Suppose I have a random variable $z$ following a distribution $p(z)$. Suppose I have a transformation

$$ f(z) = x $$

that transforms the random variable $z$ into a new random variable $x$ with distribution $p(x)$. I have often seen the following result

$$ \mathbb{E}_{p(x)}[g(x)] = \mathbb{E}_{p(z)}[g(f(z))]. $$

In other words, the expectation with respect to a distribution $p(x)$ can be written in terms of the original distribution $p(z)$.

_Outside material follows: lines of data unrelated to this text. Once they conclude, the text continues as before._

(** The approval that a grant may be issued on. *)
Definition usable_approval (a : GrantArgs) (issuer_id principal_id : string) : P Approval :=
  approval ← read (λ d, approvals (registry d) !! ga_approval_id a);
  approval ← expect approval AuthorizationError;
  _ ← ensure (bool_decide (av_decision approval = "approved")) AuthorizationError;
  _ ← ensure (bool_decide (av_approver approval = Some issuer_id)
              && bool_decide (av_requester approval = principal_id)) AuthorizationError;
  _ ← ensure (bool_decide (approved_request approval = granted_request a)) AuthorizationError;
  now ← sql_now;
  _ ← ensure (later_than now (av_expires_at approval)) AuthorizationError;
  mret approval.

(** The decision gates of the compiled task that this request needs. *)
Definition assert_decision_gates (task_id capability action resource request_digest : string) : P unit :=
  d ← read id;
  required_gates ← lift_res (_decision_gates_for_request d task_id capability action resource);
  ok ← _required_decision_gates_satisfied task_id (Some required_gates)
         (Some (capability, action, resource, request_digest));
  ensure ok AuthorizationError.

Definition issue_grant (issuer principal : VerifiedPrincipal) (args : GrantArgs) (grant_id : option string)
    : P CapabilityGrant :=
  a ← lift_res (grant_args args);
  grant_id ← given_or_new grant_id;
  grant_id ← lift_res (_required_text grant_id);
  transaction (
    issuer_record ← require_role_in_transaction issuer R_OWNER;
    principal_record ← verify_in_transaction principal;
    let issuer_id := pr_id issuer_record in
    let principal_id := pr_id principal_record in
    _ ← lift_res (_assert_execution_role (pr_roles principal_record) (ga_capability a));
    approval ← usable_approval a issuer_id principal_id;
    _ ← assert_decision_gates (av_task_id approval) (ga_capability a) (ga_action a) (ga_resource a)
          (ga_request_digest a);
    scope ← _assert_task_scope (av_project_id approval) (av_goal_id approval) (av_run_id approval)
              (av_task_id approval);
    let '(task, goal, run) := scope in
    _ ← lift_res (_assert_task_authority (t_spec task) (go_spec goal) (ga_capability a) (ga_action a)
                    (ga_resource a));
    _ ← lift_res (_assert_task_lifecycle (t_state task) (ru_loop_state run) (ga_capability a) Ph_grant);
    _ ← (if bool_decide (ga_capability a = value C_PROVIDER_COST) then reserve approval a
         else ensure (ga_cost_limit a =? 0) AuthorizationError);
    _ ← (match ga_required_fence a with
         | Some fence => _assert_current_lease (ga_resource a) (av_project_id approval)
                           (av_task_id approval) principal_id fence
         | None => mret tt
         end);
    not_before ← _now;
    expires_at ← _expires (ga_ttl_seconds a);
    expires_at ← expect (match expires_at, av_expires_at approval with
                         | Some t, Some limit => if julianday t <=? julianday limit then Some t else None
                         | _, _ => None
                         end) AuthorizationError;
    let row := grant_row a grant_id issuer_id principal_id approval not_before expires_at in
    command_id ← new_uuid;
    _ ← append_event (grant_event row command_id);
    _ ← insert_grant row;
    mret (_grant_record row)).

Definition grant_revoked (now : Instant) (g : Grant) : Grant := {|
  gr_id := gr_id g; gr_project_id := gr_project_id g; gr_goal_id := gr_goal_id g;
  gr_run_id := gr_run_id g; gr_task_id := gr_task_id g; gr_approval_id := gr_approval_id g;
  gr_issuer := gr_issuer g; gr_principal := gr_principal g; gr_capability := gr_capability g;
  gr_action := gr_action g; gr_resource := gr_resource g; gr_request_digest := gr_request_digest g;
  gr_policy_version := gr_policy_version g; gr_not_before := gr_not_before g;
  gr_expires_at := gr_expires_at g; gr_max_uses := gr_max_uses g; gr_used_count := gr_used_count g;
  gr_cost_limit := gr_cost_limit g; gr_cost_used := gr_cost_used g;
  gr_required_fence := gr_required_fence g; gr_revoked_at := Some now |}.

Definition revoke_grant (grant_id : string) (actor : VerifiedPrincipal) : P CapabilityGrant :=
  grant_id ← lift_res (_required_text grant_id);
  transaction (
    actor ← require_role_in_transaction actor R_OWNER;
    row ← read (λ d, grants (registry d) !! grant_id);
    row ← expect row AuthorizationError;
    if negb (bool_decide (gr_revoked_at row = None)) then mret (_grant_record row) else
    version ← read (λ d, head_version d "grant" grant_id);
    command_id ← new_uuid;
    _ ← append_event (policy_event "grant" grant_id version (gr_project_id row) (gr_run_id row)
          (gr_task_id row) "capability_grant_revoked" (pr_id actor) (gr_policy_version row)
          [("grant_id", JStr grant_id)] None None None command_id);
    now ← _now;
    _ ← write (set_grants (alter (grant_revoked now) grant_id));
    mret (_grant_record (grant_revoked now row))).

(** *** Consumption *)
Record ConsumeArgs := {
  ca_grant_id : string; ca_project_id : string; ca_goal_id : string; ca_run_id : string;
  ca_task_id : string; ca_capability : string; ca_action : string; ca_resource : string;
  ca_request_digest : string; ca_idempotency_key : string; ca_cost : Z; ca_fence : option Z;
  ca_effect_id : option string }.

Definition consume_args (a : ConsumeArgs) : res ConsumeArgs :=
  grant_id ← _required_text (ca_grant_id a);
  project_id ← _required_text (ca_project_id a);
  goal_id ← _required_text (ca_goal_id a);
  run_id ← _required_text (ca_run_id a);
  task_id ← _required_text (ca_task_id a);
  capability_value ← _capability (ca_capability a);
  action ← _required_text (ca_action a);
  resource ← _required_text (ca_resource a);
  request_digest ← _digest (ca_request_digest a);
  idempotency_key ← _required_text (ca_idempotency_key a);
  cost ← _cost (ca_cost a);
  fence ← _fence (ca_fence a);
  effect_id ← match ca_effect_id a with
              | Some e => e ← _required_text e; Ok (Some e)
              | None => Ok None
              end;
  Ok {| ca_grant_id := grant_id; ca_project_id := project_id; ca_goal_id := goal_id;
        ca_run_id := run_id; ca_task_id := task_id; ca_capability := capability_value;
        ca_action := action; ca_resource := resource; ca_request_digest := request_digest;
        ca_idempotency_key := idempotency_key; ca_cost := cost; ca_fence := fence;
        ca_effect_id := effect_id |}.

(** Who consumes: a session, or the principal that a persisted effect names. *)
Inductive Consumer := BySession (session : VerifiedPrincipal) | ByRecord (principal : string).

(** The roles of an enabled principal. *)
Definition record_roles (d : DB) (principal : string) : list Role :=
  match principals d !! principal with
  | Some p => if p_enabled p then _role_set d principal else []
  | None => []
  end.

Definition consumer_roles (who : Consumer) (capability : string) : P (string * list Role) :=
  match who with
  | BySession session =>
    r ← verify_in_transaction session;
    _ ← lift_res (_assert_execution_role (pr_roles r) capability);
    mret (pr_id r, pr_roles r)
  | ByRecord principal =>
    roles ← read (λ d, record_roles d principal);
    _ ← ensure (negb (bool_decide (roles = []))) AuthorizationError;
    _ ← lift_res (_assert_execution_role roles capability);
    mret (principal, roles)
  end.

Is there proof of this? I think this should work even if $f(z)$ is not invertible and/or differentiable.

My Set-Up for a Solution

I will describe my measure theory set up.

Distribution of Z

Suppose we have two measurable spaces $(\Omega, \mathcal{F})$ and $(\mathsf{Z}, \mathcal{Z})$. The random variable $Z$ is a measurable mapping $$ Z: \Omega \to \mathsf{Z} $$

such that the pre-image $Z^{-1}(B)$ of any $\mathcal{Z}$-measurable set $B\in \mathcal{Z}$ is also $\mathcal{F}$-measurable:

$$ Z^{-1}(B) = \{\omega\in \Omega \, :\, Z(\omega) \in B \} \in \mathcal{F} \qquad \forall \, B \in \mathcal{Z} $$ Now the distribution of $Z$ is a push-forward measure. Suppose we have a probability space $(\Omega, \mathcal{F}, \mathbb{P})$. This means we can measure sets in $\mathcal{F}$. The push-forward or distribution for $Z$ is a way of measuring sets in $\mathcal{Z}$ via $\mathbb{P}$.

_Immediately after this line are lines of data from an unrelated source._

(* ===== verification/Evaluation.v ===== *)
(** * Evaluations and improvement proposals ([evaluation.py], the first half)

    An evaluator records the result of a run on a dataset, which a verifier of
    results must attest; a proposal of an improvement gathers a held-in, a held-out
    and a sealed evaluation in this order.  The verifiers are functions of the
    attestation, a floating-point number is a [spec_float], and where the code hashes
    or logs a number the JSON value holds its [repr]. *)

From Stdlib Require Import Ascii.
From Stdlib Require SpecFloat.
From S2P Require Import Prelude PyStr Json Enums Contracts Scope Db Store Identity.
From S2P Require Import Leases Authority Gates Registries Policy Evidence Observations Context Promotions.

Local Open Scope string_scope.
Local Open Scope list_scope.
Local Open Scope Z_scope.

Definition _SPLITS : list string := ["held_in"; "held_out"; "sealed"].
Definition _EVAL_STATUSES : list string := ["pass"; "fail"; "error"].
Definition _EDITABLE_SURFACES : list string :=
  ["prompt_candidate"; "context_selection"; "workflow_parameter"; "evaluator_threshold"; "memory_candidate";
   "routing_candidate"].
Definition _PROTECTED_SURFACES : list string :=
  ["authority_order"; "capability_policy"; "event_store"; "event_integrity"; "heldout_dataset"; "evaluator_code";
   "security_policy"; "secrets"].

(** ** Metrics *)
Notation pyfloat := SpecFloat.spec_float.
Notation Metrics := (list (string * pyfloat)).

(** A value of the mapping: a truth value, a whole number, a float, or neither. *)
Inductive Number := N_bool (b : bool) | N_int (z : Z) | N_float (f : pyfloat) | N_other.

Definition isfinite (f : pyfloat) : bool :=
  match f with SpecFloat.S754_zero _ | SpecFloat.S754_finite _ _ _ => true | _ => false end.
(** [float(z)], to the nearest *)
Definition float_of_int (z : Z) : res pyfloat :=
  let f := SpecFloat.binary_normalize 53 1024 z 0 false in
  _ ← require (isfinite f) PyOverflowError; Ok f.
(** [result[name] = number] *)
Fixpoint set_metric (name : string) (f : pyfloat) (m : Metrics) : Metrics :=
  match m with
  | [] => [(name, f)]
  | (k, v) :: m => if bool_decide (k = name) then (k, f) :: m else (k, v) :: set_metric name f m
  end.
Fixpoint _metrics (result : Metrics) (v : list (string * Number)) : res Metrics :=
  match v with
  | [] => Ok result
  | (key, item) :: v =>
    name ← Promotions._text key;
    number ← match item with
             | N_int z => float_of_int z
             | N_float f => Ok f
             | N_bool _ | N_other => Raise ContractError
             end;
    _ ← require (isfinite number) ContractError;
    _metrics (set_metric name number result) v
  end.
(** Equality of dictionaries of floats. *)
Definition same_metrics (a b : Metrics) : bool :=
  bool_decide (length a = length b)
  && forallb (λ kv, match List.find (λ kv', bool_decide (kv'.1 = kv.1)) b with
                    | Some kv' => SpecFloat.SFeqb kv.2 kv'.2
                    | None => false
                    end) a.

(** ** Attestations and their verifiers *)
Record EvalResultAttestation := {
  ra_attestation_id : string; ra_proof : string; ra_eval_id : string; ra_project_id : string;
  ra_candidate_digest : string; ra_dataset_name : string; ra_dataset_split : string; ra_dataset_digest : string;
  ra_evaluator_principal_id : string; ra_evaluator_version : string; ra_status : string; ra_metrics : Metrics;
  ra_safety_failures : list string; ra_policy_version : string }.
Record SealedCustodyAttestation := {
  ca_attestation_id : string; ca_proof : string; ca_proposal_id : string; ca_eval_id : string;
  ca_project_id : string; ca_candidate_digest : string; ca_dataset_digest : string;
  ca_eval_attestation_digest : string; ca_evaluator_principal_id : string; ca_custody_provider : string;
  ca_custodian_id : string; ca_policy_version : string }.
#[export] Instance SealedCustodyAttestation_eq_dec : EqDecision SealedCustodyAttestation.
Proof. solve_decision. Defined.

(** A verifier: its type, its [authority_id] where it has one, and whether [verify]
    returns [None], or what it raises. *)
Record Verifier (A : Type) := {
  vf_module : string; vf_qualname : string; vf_authority_id : option string; vf_verify : A → res bool }.
Arguments vf_module {A}. Arguments vf_qualname {A}. Arguments vf_authority_id {A}. Arguments vf_verify {A}.

Definition DenyAllEvalResultVerifier : Verifier EvalResultAttestation := {|
  vf_module := "companyos_runtime.evaluation"; vf_qualname := "DenyAllEvalResultVerifier";
  vf_authority_id := Some "companyos.eval-result.deny-all.v1"; vf_verify := λ _, Raise AuthorizationError |}.
Definition DenyAllSealedCustodyVerifier : Verifier SealedCustodyAttestation := {|
  vf_module := "companyos_runtime.evaluation"; vf_qualname := "DenyAllSealedCustodyVerifier";
  vf_authority_id := Some "companyos.sealed-custody.deny-all.v1"; vf_verify := λ _, Raise AuthorizationError |}.

(** The registry: its identity, its command authority, its configuration. *)
Record EvaluationRegistry := {
  eg_self : nat; eg_command_authority : nat; eg_policy_version : string; eg_config_digest : string;
  eg_result_verifier : Verifier EvalResultAttestation;
  eg_sealed_custody_verifier : Verifier SealedCustodyAttestation }.

Module Evaluation.
Section registry.
Context `{ENV : Env}.
Import Promotions.

Definition _verifier_authority_id {A} (v : Verifier A) : res string :=
  explicit ← of_option (vf_authority_id v) AuthorizationError;
  _ ← require (negb (blank explicit)) AuthorizationError;
  Ok (content_hash (JObj
    [("authority_contract", JStr "verifier-implementation-v2"); ("implementation_module", JStr (vf_module v));
     ("implementation_qualname", JStr (vf_qualname v)); ("declared_authority_id", JStr (strip explicit))])).

(** The type of a verifier, as the domain pins it. *)
Definition type_name {A} (v : Verifier A) : string := vf_module v +:+ "." +:+ vf_qualname v.

(** [EvaluationRegistry.__init__], with the verifiers given or left to deny. *)
Definition new_EvaluationRegistry (o : Obj) (policy_version : string)
    (result_verifier : option (Verifier EvalResultAttestation))
    (sealed_custody_verifier : option (Verifier SealedCustodyAttestation)) : P EvaluationRegistry :=
  let result_verifier := default DenyAllEvalResultVerifier result_verifier in
  let sealed_custody_verifier := default DenyAllSealedCustodyVerifier sealed_custody_verifier in
  result_id ← lift_res (_verifier_authority_id result_verifier);
  custody_id ← lift_res (_verifier_authority_id sealed_custody_verifier);
  let config_digest := protected_authority_config_digest "evaluation_registry"
    [("policy_version", JStr policy_version); ("result_verifier", JStr result_id);
     ("sealed_custody_verifier", JStr custody_id)] in
  token ← _bind_protected_command_authority o "evaluation_registry" config_digest
            [type_name result_verifier; type_name sealed_custody_verifier];
  mret {| eg_self := o_id o; eg_command_authority := token; eg_policy_version := policy_version;
          eg_config_digest := config_digest; eg_result_verifier := result_verifier;
          eg_sealed_custody_verifier := sealed_custody_verifier |}.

Basically, the distribution $Z_*\mathbb{P}$ assigns to sets $B\in\mathbb{Z}$ the same value as if we map $B$ back to $\mathcal{F}$ via $Z^{-1}$ first, and then we find its measure using $\mathbb{P}$.

$$ (\mathbb{P} \circ Z^{-1})(B) = Z_*\mathbb{P}(B) \qquad \forall \, B\in \mathcal{Z} $$

Distribution of X

Now, the new random variable $X$ is basically a function of the random variable $Z$ and therefore $X$ is also a random variable.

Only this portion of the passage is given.